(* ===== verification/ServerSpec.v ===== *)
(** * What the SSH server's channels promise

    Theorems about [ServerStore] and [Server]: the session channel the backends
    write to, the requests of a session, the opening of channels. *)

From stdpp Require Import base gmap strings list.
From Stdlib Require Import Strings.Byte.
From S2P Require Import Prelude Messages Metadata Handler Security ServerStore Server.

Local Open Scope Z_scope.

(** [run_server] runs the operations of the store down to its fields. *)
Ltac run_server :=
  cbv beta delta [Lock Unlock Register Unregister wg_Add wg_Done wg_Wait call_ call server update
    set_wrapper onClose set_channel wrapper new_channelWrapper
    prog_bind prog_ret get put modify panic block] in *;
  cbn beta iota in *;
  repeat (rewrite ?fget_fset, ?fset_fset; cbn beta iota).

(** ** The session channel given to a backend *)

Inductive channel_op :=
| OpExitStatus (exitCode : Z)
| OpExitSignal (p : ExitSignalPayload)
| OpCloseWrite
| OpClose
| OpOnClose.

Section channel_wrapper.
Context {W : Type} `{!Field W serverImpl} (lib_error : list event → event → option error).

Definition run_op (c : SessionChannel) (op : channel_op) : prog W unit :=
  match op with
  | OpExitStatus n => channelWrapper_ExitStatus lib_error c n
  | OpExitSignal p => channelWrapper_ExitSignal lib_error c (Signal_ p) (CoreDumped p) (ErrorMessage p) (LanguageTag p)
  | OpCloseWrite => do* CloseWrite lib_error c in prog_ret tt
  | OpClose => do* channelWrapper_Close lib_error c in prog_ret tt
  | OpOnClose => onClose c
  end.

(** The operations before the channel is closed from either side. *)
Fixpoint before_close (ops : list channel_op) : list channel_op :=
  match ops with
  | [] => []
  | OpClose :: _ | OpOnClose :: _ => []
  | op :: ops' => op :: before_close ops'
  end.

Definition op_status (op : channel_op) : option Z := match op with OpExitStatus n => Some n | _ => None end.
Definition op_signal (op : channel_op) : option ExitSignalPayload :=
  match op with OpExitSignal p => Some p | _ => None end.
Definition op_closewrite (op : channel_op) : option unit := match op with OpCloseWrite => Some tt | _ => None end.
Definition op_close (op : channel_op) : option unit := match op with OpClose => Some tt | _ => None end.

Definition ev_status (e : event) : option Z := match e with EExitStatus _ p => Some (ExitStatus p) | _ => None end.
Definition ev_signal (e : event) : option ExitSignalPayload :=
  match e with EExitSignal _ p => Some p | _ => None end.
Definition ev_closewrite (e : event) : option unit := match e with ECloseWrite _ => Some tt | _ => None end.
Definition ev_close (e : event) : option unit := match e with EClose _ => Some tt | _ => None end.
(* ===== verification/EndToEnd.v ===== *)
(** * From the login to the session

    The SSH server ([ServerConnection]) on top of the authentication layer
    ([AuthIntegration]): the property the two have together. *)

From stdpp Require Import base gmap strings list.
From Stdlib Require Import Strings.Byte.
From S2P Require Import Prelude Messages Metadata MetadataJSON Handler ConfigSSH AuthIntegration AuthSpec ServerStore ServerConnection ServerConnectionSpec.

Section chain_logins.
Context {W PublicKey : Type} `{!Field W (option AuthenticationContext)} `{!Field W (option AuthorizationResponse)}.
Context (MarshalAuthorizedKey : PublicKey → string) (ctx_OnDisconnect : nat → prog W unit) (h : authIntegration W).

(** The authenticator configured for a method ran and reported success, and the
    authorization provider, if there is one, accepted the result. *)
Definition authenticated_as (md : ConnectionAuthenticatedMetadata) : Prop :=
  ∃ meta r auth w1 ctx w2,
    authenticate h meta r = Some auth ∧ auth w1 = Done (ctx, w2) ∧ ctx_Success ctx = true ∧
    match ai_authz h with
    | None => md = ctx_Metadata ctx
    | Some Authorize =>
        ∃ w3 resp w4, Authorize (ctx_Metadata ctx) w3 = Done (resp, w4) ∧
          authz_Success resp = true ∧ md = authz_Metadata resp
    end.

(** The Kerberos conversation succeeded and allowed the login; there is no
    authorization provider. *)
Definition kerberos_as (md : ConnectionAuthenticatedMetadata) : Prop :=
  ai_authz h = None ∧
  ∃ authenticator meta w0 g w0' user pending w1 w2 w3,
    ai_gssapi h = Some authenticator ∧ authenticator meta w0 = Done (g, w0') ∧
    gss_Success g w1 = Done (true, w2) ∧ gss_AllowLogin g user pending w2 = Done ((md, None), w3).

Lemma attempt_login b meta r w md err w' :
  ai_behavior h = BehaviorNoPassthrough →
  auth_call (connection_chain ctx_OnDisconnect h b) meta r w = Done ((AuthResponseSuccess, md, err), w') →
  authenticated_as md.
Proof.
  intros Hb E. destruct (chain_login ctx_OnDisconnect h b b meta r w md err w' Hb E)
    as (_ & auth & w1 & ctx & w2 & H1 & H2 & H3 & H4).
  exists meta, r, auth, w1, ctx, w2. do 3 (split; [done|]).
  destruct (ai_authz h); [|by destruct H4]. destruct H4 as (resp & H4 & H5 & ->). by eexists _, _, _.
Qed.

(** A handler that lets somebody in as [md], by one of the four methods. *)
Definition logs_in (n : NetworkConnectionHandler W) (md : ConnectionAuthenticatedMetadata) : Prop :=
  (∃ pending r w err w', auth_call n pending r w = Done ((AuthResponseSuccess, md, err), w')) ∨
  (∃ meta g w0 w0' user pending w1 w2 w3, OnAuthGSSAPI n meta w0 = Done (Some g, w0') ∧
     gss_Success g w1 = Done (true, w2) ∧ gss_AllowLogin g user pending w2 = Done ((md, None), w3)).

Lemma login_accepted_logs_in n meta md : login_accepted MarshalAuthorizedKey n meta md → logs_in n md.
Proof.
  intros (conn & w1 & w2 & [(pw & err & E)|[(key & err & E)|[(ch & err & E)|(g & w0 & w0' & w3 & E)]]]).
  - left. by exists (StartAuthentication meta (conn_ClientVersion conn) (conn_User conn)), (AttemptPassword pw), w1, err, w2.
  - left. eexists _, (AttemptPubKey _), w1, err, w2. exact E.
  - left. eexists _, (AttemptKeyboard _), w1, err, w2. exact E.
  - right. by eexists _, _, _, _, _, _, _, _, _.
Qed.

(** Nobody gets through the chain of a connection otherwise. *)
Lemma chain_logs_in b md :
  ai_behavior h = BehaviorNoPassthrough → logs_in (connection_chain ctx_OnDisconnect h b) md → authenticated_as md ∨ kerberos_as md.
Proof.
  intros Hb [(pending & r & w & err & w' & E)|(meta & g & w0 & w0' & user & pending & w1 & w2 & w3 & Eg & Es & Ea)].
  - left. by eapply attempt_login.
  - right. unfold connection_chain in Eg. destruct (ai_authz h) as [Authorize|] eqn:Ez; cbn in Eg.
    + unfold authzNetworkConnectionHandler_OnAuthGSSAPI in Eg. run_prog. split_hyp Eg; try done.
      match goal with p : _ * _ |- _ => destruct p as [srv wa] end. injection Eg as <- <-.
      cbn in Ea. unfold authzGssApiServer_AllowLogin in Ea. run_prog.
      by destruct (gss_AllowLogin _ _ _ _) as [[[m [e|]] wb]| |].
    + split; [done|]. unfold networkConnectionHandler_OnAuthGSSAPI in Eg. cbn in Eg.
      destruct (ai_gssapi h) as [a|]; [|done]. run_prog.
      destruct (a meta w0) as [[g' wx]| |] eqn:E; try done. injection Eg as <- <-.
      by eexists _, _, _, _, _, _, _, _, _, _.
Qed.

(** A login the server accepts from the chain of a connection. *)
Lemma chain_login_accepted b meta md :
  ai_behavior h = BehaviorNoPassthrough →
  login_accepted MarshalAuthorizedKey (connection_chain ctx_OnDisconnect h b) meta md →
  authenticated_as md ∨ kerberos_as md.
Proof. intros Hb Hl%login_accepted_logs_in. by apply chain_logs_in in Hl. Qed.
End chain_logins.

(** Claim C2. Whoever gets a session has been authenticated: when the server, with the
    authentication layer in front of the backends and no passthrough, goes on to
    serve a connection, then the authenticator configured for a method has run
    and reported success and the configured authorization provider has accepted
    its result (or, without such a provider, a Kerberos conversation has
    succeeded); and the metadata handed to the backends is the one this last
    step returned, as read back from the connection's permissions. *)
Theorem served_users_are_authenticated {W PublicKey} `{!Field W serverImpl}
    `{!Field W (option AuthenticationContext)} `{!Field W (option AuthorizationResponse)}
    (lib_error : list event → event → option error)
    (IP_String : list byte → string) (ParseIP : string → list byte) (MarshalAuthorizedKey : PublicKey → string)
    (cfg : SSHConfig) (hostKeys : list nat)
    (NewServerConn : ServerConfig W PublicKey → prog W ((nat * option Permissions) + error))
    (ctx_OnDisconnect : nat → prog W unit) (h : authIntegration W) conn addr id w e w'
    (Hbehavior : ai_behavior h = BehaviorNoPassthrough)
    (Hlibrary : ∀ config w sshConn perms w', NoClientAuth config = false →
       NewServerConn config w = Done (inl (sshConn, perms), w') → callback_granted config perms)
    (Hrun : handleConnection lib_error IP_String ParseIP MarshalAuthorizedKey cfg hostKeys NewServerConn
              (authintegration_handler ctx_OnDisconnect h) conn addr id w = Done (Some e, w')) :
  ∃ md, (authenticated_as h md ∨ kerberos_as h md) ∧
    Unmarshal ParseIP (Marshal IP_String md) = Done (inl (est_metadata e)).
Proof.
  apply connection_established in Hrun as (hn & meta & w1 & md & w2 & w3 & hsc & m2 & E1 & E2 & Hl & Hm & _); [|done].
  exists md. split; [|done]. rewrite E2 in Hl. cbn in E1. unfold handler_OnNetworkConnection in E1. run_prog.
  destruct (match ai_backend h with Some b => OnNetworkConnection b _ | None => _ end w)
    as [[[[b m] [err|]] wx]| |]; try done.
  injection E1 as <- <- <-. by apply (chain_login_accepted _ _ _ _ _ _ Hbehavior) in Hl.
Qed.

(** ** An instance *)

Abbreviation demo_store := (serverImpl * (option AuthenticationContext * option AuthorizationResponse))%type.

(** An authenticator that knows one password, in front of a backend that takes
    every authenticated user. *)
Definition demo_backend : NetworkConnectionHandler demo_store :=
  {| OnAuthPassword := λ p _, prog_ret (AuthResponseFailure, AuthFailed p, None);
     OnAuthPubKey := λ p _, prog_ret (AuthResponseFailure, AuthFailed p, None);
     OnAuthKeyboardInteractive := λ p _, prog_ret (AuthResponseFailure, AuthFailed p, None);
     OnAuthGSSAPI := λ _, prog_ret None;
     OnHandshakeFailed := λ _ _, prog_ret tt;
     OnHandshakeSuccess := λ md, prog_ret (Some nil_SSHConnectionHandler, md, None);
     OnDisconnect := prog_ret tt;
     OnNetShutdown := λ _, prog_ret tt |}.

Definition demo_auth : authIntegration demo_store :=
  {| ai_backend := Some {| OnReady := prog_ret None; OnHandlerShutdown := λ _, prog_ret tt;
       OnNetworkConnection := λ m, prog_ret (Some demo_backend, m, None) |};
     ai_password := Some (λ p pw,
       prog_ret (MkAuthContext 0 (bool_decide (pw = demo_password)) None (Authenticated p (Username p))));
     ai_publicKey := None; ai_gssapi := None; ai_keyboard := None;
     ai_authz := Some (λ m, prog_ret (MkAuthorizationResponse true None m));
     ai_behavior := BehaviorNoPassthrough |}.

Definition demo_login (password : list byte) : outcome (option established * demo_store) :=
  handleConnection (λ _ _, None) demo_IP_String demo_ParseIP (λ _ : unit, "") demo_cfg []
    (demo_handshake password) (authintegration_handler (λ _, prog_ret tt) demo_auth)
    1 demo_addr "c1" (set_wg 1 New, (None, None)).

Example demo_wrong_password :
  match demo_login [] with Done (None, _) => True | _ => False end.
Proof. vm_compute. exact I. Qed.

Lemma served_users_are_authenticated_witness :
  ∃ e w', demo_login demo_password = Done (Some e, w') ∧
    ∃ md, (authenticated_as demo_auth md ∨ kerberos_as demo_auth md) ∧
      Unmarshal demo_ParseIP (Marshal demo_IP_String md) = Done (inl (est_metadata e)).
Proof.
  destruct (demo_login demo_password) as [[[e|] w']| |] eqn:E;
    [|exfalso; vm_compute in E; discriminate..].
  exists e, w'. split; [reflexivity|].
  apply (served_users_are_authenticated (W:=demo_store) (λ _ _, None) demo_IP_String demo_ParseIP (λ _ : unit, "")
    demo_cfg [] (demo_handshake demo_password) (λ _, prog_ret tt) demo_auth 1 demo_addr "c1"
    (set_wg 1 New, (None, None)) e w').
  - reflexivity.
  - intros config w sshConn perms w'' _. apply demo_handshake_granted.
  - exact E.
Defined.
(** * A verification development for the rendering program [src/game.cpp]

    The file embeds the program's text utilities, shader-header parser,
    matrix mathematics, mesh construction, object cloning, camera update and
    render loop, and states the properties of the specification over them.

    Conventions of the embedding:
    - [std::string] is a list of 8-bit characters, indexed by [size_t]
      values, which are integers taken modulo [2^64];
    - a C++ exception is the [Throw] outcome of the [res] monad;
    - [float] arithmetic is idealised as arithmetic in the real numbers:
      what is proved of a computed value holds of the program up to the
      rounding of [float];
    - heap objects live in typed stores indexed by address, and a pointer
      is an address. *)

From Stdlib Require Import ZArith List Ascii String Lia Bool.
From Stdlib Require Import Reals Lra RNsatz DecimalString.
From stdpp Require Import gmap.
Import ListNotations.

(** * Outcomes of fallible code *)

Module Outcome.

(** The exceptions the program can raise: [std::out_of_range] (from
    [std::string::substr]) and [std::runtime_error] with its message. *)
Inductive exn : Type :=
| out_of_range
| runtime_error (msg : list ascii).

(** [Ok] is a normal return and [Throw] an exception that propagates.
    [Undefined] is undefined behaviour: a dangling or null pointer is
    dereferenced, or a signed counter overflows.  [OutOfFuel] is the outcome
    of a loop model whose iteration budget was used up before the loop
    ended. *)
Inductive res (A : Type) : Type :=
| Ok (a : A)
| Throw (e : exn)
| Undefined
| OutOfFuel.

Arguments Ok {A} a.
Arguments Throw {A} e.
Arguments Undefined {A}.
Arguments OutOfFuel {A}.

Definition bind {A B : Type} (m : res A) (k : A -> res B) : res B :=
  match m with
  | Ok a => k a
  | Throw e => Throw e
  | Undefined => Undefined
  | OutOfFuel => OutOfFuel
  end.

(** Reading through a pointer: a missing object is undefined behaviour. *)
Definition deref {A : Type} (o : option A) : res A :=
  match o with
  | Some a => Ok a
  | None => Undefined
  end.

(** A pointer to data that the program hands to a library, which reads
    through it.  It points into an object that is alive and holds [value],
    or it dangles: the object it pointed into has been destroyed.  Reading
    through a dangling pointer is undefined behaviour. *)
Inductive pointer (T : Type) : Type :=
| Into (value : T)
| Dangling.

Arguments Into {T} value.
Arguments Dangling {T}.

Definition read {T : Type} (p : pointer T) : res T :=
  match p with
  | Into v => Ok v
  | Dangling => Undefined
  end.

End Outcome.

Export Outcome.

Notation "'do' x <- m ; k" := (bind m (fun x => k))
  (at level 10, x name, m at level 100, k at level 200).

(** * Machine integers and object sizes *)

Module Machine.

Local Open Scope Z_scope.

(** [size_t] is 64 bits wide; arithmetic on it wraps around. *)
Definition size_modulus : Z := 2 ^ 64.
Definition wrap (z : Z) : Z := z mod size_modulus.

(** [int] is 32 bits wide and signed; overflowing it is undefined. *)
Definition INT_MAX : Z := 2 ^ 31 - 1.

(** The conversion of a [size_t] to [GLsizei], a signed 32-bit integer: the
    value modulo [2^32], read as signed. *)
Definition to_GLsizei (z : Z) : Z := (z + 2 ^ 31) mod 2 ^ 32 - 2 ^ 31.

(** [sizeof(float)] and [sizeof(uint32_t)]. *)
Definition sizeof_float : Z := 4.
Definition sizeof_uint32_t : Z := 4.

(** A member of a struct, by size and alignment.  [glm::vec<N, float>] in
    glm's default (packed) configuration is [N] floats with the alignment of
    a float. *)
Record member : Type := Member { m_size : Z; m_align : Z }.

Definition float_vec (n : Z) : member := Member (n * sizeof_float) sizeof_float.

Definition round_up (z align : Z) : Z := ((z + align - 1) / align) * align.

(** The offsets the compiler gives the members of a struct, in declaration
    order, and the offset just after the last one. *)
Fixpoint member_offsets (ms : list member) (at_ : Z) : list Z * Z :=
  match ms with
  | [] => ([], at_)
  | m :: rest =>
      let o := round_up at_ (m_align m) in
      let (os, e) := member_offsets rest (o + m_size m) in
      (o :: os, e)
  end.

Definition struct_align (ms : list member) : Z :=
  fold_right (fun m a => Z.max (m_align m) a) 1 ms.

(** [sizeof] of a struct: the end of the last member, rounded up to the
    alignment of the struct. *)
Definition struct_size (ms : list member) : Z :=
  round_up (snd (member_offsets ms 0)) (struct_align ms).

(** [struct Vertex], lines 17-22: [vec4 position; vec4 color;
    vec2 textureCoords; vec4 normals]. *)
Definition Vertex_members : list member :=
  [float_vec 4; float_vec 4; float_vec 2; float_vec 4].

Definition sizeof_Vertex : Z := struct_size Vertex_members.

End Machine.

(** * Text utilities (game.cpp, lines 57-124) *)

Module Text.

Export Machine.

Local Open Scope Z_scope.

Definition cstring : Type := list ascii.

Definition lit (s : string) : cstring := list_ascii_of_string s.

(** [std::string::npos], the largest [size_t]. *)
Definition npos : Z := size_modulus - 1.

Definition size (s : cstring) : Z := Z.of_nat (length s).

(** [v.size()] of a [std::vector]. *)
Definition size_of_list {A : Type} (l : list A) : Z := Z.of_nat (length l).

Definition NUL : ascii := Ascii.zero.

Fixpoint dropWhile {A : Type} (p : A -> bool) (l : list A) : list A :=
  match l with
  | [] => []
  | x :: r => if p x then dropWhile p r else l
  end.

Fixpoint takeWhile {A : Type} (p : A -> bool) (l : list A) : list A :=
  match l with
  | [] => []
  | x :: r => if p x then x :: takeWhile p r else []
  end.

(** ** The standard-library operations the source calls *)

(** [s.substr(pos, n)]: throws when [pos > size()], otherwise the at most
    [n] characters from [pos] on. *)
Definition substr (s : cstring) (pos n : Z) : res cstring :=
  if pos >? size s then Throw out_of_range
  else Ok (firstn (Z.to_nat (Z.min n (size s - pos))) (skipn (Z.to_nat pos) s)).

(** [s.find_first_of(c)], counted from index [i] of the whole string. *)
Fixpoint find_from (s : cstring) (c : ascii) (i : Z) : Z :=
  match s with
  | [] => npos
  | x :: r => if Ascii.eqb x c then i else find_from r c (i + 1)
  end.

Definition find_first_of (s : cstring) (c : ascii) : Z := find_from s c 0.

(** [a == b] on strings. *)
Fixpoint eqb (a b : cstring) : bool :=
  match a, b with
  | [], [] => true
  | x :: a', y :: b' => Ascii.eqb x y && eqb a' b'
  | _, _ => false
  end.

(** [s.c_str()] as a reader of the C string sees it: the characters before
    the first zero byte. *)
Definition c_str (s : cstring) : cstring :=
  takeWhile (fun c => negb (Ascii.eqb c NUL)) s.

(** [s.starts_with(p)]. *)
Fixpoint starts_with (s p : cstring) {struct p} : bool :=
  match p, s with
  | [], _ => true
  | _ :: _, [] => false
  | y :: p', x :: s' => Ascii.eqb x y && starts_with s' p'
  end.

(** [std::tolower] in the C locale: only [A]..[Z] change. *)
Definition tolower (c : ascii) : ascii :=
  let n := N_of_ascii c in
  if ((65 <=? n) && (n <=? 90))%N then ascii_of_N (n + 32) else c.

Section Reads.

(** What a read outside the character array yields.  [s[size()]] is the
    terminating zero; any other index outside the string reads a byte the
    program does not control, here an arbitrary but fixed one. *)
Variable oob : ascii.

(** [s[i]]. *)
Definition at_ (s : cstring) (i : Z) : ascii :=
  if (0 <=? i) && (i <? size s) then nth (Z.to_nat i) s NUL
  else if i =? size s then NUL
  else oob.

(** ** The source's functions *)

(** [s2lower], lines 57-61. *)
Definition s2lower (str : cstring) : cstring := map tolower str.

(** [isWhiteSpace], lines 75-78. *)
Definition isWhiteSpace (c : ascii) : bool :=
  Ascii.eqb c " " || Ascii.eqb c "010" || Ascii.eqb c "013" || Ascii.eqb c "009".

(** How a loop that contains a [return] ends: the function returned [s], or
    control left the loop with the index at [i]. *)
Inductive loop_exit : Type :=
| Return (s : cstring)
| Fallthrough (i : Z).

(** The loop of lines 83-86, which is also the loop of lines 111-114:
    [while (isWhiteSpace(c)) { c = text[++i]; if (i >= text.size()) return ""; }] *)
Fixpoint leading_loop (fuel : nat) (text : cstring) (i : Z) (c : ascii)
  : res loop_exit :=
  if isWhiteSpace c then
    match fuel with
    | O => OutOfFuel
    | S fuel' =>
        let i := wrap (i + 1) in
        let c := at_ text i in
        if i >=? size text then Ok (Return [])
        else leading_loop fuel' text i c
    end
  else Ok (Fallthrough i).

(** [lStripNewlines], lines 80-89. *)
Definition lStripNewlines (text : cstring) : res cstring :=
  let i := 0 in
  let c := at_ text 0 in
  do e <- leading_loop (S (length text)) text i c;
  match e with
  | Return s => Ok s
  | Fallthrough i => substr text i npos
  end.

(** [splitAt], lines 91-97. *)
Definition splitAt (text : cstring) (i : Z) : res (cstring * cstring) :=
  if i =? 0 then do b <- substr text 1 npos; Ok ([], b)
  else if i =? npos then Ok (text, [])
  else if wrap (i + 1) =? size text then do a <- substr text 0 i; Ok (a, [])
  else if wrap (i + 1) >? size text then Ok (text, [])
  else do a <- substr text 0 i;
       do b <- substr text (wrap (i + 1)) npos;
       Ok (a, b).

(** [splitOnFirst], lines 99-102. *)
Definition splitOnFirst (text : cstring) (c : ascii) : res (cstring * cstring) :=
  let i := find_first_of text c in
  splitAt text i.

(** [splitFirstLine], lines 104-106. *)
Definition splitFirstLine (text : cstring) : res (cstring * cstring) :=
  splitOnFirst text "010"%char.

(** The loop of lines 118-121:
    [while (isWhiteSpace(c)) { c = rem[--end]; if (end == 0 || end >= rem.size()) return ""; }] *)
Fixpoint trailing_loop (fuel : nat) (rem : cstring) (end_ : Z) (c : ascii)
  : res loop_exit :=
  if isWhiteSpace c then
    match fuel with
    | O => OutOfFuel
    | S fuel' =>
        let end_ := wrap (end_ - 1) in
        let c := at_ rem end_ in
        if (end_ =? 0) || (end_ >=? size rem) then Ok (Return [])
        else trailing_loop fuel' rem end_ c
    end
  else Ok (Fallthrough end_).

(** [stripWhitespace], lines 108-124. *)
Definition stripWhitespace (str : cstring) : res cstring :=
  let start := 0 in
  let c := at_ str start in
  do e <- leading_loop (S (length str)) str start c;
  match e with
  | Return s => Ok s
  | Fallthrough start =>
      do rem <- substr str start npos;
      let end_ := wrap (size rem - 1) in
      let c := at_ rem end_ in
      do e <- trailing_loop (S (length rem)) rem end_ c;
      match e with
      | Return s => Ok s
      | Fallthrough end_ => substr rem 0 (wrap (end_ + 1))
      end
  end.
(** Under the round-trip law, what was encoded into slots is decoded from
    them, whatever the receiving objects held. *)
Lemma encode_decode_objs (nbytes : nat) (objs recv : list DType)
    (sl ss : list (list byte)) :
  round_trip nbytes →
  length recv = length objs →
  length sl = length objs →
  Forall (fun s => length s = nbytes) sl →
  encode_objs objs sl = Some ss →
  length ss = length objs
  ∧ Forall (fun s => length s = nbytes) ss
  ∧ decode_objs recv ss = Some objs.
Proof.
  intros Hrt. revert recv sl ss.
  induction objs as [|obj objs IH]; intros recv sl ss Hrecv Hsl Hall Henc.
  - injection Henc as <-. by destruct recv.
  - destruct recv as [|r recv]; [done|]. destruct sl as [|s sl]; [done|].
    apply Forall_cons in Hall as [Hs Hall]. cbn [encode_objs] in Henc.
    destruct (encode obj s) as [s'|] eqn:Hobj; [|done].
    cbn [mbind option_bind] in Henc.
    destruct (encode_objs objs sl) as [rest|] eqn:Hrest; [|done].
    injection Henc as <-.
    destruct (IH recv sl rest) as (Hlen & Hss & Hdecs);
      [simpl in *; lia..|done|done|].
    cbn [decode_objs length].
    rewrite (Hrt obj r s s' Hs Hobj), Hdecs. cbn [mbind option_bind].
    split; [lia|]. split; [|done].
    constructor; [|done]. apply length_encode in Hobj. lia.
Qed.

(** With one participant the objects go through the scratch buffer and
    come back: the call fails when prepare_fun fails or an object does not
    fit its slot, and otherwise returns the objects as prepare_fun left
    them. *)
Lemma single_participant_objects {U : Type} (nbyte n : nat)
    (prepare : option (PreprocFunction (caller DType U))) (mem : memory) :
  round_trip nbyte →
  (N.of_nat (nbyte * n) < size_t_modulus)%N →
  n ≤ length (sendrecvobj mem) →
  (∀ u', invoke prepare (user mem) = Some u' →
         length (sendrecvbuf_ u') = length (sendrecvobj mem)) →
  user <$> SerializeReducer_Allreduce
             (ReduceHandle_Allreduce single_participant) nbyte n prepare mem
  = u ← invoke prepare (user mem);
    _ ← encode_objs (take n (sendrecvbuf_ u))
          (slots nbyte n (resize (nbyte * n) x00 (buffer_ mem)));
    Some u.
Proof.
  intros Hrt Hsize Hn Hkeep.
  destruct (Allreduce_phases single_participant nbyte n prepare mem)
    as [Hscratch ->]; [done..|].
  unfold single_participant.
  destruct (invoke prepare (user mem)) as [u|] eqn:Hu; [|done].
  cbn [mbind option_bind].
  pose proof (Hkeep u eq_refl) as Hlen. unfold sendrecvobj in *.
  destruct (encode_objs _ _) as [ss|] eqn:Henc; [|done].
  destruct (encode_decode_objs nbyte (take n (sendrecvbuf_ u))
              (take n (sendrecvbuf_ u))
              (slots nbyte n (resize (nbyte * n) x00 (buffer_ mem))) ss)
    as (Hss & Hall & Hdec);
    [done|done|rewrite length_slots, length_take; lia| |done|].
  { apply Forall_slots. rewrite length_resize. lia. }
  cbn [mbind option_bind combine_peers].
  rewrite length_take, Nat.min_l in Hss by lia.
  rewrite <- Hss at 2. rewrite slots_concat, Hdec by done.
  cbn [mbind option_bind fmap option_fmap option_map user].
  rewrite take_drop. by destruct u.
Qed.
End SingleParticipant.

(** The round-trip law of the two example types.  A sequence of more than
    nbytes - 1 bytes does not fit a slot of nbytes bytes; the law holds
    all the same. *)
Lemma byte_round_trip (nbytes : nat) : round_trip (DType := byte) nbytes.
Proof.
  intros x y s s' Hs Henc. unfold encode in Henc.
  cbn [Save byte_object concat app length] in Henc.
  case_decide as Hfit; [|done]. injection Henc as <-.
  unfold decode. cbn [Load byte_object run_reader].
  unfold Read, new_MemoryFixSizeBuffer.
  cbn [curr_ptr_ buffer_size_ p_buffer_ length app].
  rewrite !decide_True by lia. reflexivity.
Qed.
···
* _EXERCISE DETAILS_
Nothing but an exact copy of the lines from the first one above through the line holding "OpOnClose :: _ => []" should be returned.

* _ANSWER AREA_
(* ===== verification/ServerSpec.v ===== *)
(** * What the SSH server's channels promise

    Theorems about [ServerStore] and [Server]: the session channel the backends
    write to, the requests of a session, the opening of channels. *)

From stdpp Require Import base gmap strings list.
From Stdlib Require Import Strings.Byte.
From S2P Require Import Prelude Messages Metadata Handler Security ServerStore Server.

Local Open Scope Z_scope.

(** [run_server] runs the operations of the store down to its fields. *)
Ltac run_server :=
  cbv beta delta [Lock Unlock Register Unregister wg_Add wg_Done wg_Wait call_ call server update
    set_wrapper onClose set_channel wrapper new_channelWrapper
    prog_bind prog_ret get put modify panic block] in *;
  cbn beta iota in *;
  repeat (rewrite ?fget_fset, ?fset_fset; cbn beta iota).

(** ** The session channel given to a backend *)

Inductive channel_op :=
| OpExitStatus (exitCode : Z)
| OpExitSignal (p : ExitSignalPayload)
| OpCloseWrite
| OpClose
| OpOnClose.

Section channel_wrapper.
Context {W : Type} `{!Field W serverImpl} (lib_error : list event → event → option error).

Definition run_op (c : SessionChannel) (op : channel_op) : prog W unit :=
  match op with
  | OpExitStatus n => channelWrapper_ExitStatus lib_error c n
  | OpExitSignal p => channelWrapper_ExitSignal lib_error c (Signal_ p) (CoreDumped p) (ErrorMessage p) (LanguageTag p)
  | OpCloseWrite => do* CloseWrite lib_error c in prog_ret tt
  | OpClose => do* channelWrapper_Close lib_error c in prog_ret tt
  | OpOnClose => onClose c
  end.

(** The operations before the channel is closed from either side. *)
Fixpoint before_close (ops : list channel_op) : list channel_op :=
  match ops with
  | [] => []
  | OpClose :: _ | OpOnClose :: _ => []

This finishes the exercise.